* [Your goal]:
Print this span of the material below exactly: the line with "(expansion/expansion.go), Expansion, ExpansionSync", the line with "backoff, and the", and every line between them, but nothing else.

:: Material for this task

(* ===== verification/Prelude.v ===== *)
(** * AuthScope OPE Edition: a verification library

    A Rocq model of the Go service in src/: a founder connects a repository,
    opens a mission pass from an issue, approves it, launches an agent run,
    decides expansions of its authority, revokes it, and reads a receipt.
    Every decision is a passkey ceremony; every effect on AuthScope (the
    upstream authority) is a signed, idempotent call behind a durable intent
    in one SQLite database.

    ** Shape of the model

    A Go function that mutates shared state and returns a value and an error
    is a computation in the state-and-error monad [SE] below.  Store
    operations run on the database ([Tx], file StoreModel), handlers on the
    process state [World] (file World): the database, the ceremony maps kept
    in memory, the log of upstream calls, and counters of clock readings and
    random draws.  [World.Env] is the environment: clock, randomness, the
    WebAuthn verifier, the workload signer, what other requests commit while
    one waits, and the authority, which is any function of the calls made so
    far.  Errors are the packages' sentinels; [store.WithTx] rolls back, and
    everything else survives an error, as in Go.

    ** Files

    - Prelude, GoTime, Sha256, Base64, Json, JsonParse, Rfc3339: the monad
      and its tactics; Go's time, crypto/sha256, encoding/base64,
      encoding/json (both ways) and RFC 3339 texts, as far as the services
      use them.
    - StoreModel: tables and rows (src/internal/store/store.go and the
      migrations), [WithTx]; StorePass, StoreIntents, StoreAuth, StoreGithub:
      the operations on them (sqlite.go, projection_*.go, authn.go,
      cli_authorization.go, launch_exchange.go, recovery.go).
    - PassModel: pass states, canonical approval bytes, template checks
      (missionpass/model.go, template.go).
    - World, Bench: process state and environment; a concrete environment on
      which witnesses run.
    - Codec: types with a JSON form that is read back, as a class.
    - Trust (trust/keys.go): the pinned signing keys and their refresh.
    - Attestor (identity/attestor.go), Ceremony (authn/passkey.go), Source
      (github/source.go), Proposal, Approval, Revocation
      (missionpass/proposal.go, approval.go, revoke.go); Settle and Once hold
      the frames and protocol lemmas these services share.
    - CLIAuth (authn/pkce.go): the authorization of a launch from the command
      line, its loopback callback and the cache of signed decisions; Launch
      (launch/service.go): the exchange of its code for a prepared run;
      LaunchHistory: histories of both.
    - ExpansionDelta (expansion/expansion.go), Expansion, ExpansionSync
      (expansion/service.go): deltas and their digests, the decision on an
      expansion, and the sync of pending expansions.
    - Events (missionpass/events.go): the payload allowlist, the effect of an
      event and the application of a page; EventJournal: the append-only
      journal a page extends.
    - Receipt (receipt/receipt.go, verify.go, filter.go), ReceiptService
      (receipt/service.go): local verification of a receipt, the one
      transition it causes, and the publication of the public check.
    - Worker (reconcile/worker.go): the sweeps that call these services, the
      backoff, and the leased run around them.
    - Enroll (authn/bootstrap.go, session.go, passkey.go): bootstrap codes, the
      bootstrap ceremony, passkey enrolment, completion, login and sessions;
      Recovery (recovery/service.go): the offline reset as a resumable intent;
      RecoveryLive: its completion; EnrollHistory: histories in which
      enrolment, login and resets interleave.

    ** What the theorems show

    Store: compare-and-swap and no lost update on passes, forward-only
    projections, replay of events, final intents, one pending expansion per
    mission, exclusive leases, one claim per launch code.  Services: an
    approval, revocation or expansion decision is sent only for what a live,
    single-use passkey ceremony signed, at most once, and a repeated or
    reconciled attempt returns the recorded result; drafts are opened
    idempotently and only narrowed; every stored expansion carries its own
    digest.  Projection: applying a page appends to a journal without gaps or
    duplicates, a pass moves along its life cycle only, and a page that cannot
    be read latches the pass.  Receipts: what is accepted is exactly what a
    pinned key signed about the projected pass; a verdict is stored once and
    only a verified one ends the pass; a check is intended before it is sent
    and shows four facts; the worker decides nothing, settles what is in
    flight, and gives its lease back.  Enrolment and recovery: at most one
    founder and one usable bootstrap code over every history, completion is
    one transaction and leaves a way to recover, issued tokens work until they
    expire; nothing is reset before AuthScope acknowledged the containment and
    reported no active mission, a reset resumes from every recorded step and
    completes with a cooperative authority, and leads back to enrolment.
    Launch: an authorization is created once per state and approved once by a
    passkey; over every history each run AuthScope is asked to prepare is the
    one the founder decided, at most once per code, and a run is taken over only
    for the pinned pass and a pinned envelope key (and, by a fresh exchange or
    a replay, for the code's verifier; the recovery of an orphaned exchange
    asks for none).
    Bytes: canonical approval, revocation, expansion and receipt bytes
    determine what they encode (short of a SHA-256 collision where a digest is
    compared); stored forms are read back unchanged.

    ** Bounds and fuel

    The JSON reader recurses with fuel twice the input length plus two, and
    [JsonParse.parse_render] shows it enough for every document the program
    writes; Go's own limit of 10000 nesting levels is not modelled.
    SHA-256 is a structural recursion over blocks.  Integers are [Z]; int64
    limits are written where the code can meet them ([JsonParse.num_int64],
    [Source.parse_digits]), and time.Unix and the backoff shift wrap around
    as in Go ([GoTime.int64]).  Times are nanoseconds in [Z]; texts of times
    cover years 0 to 9999, which is what time.MarshalJSON accepts.  Round
    trips are stated for ASCII strings and int64 numbers ([Codec.plain]).
    The walk along a key history has one step more than the history has keys
    as fuel, and [Trust.RefreshFromHistory_exact] shows that it never runs
    out; the worker runs for a given number of lease attempts and ticks, the
    ones before its context is cancelled; an offline reset polls for the empty
    mission list a given number of times, and
    [RecoveryLive.ResetOffline_completes] shows that as many polls as the
    authority takes to drain are enough.  The histories of EnrollHistory bound
    the number of random draws only to state that the draws so far differ.

    ** Not modelled

    Handlers run to completion one at a time, as the mutexes around the
    decision paths make them do for one pass; interleaving appears as
    histories of operations and as [World.peers] at the points where the code
    waits between transactions (in Launch, after every answer of AuthScope, and
    the flag [canceled] says that the request's context is done by then).  A
    transaction reads the clock once, and a
    value that Go returns next to an error is dropped.  fmt.Sprintf is a
    parameter where its output goes into an error text.  net/http, TLS,
    process and terminal I/O, the WebAuthn library, Ed25519, SQLite itself and
    the web console are outside; so are the HTTP client of AuthScope
    (coreapi/client.go), whose typed operations are the calls of World, the
    installation handoff with GitHub (github/handoff.go, whose rows StoreGithub
    keeps), the signing and sealing of launch envelopes (launch/envelope.go),
    and configuration and telemetry. *)

From Stdlib Require Export Ascii.
From stdpp Require Export prelude gmap strings sorting pretty.
From Stdlib Require Export Lia.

::::

* [Answer space]:
    - ExpansionDelta (expansion/expansion.go), Expansion, ExpansionSync
      (expansion/service.go): deltas and their digests, the decision on an
      expansion, and the sync of pending expansions.
    - Events (missionpass/events.go): the payload allowlist, the effect of an
      event and the application of a page; EventJournal: the append-only
      journal a page extends.
    - Receipt (receipt/receipt.go, verify.go, filter.go), ReceiptService
      (receipt/service.go): local verification of a receipt, the one
      transition it causes, and the publication of the public check.
    - Worker (reconcile/worker.go): the sweeps that call these services, the
      backoff, and the leased run around them.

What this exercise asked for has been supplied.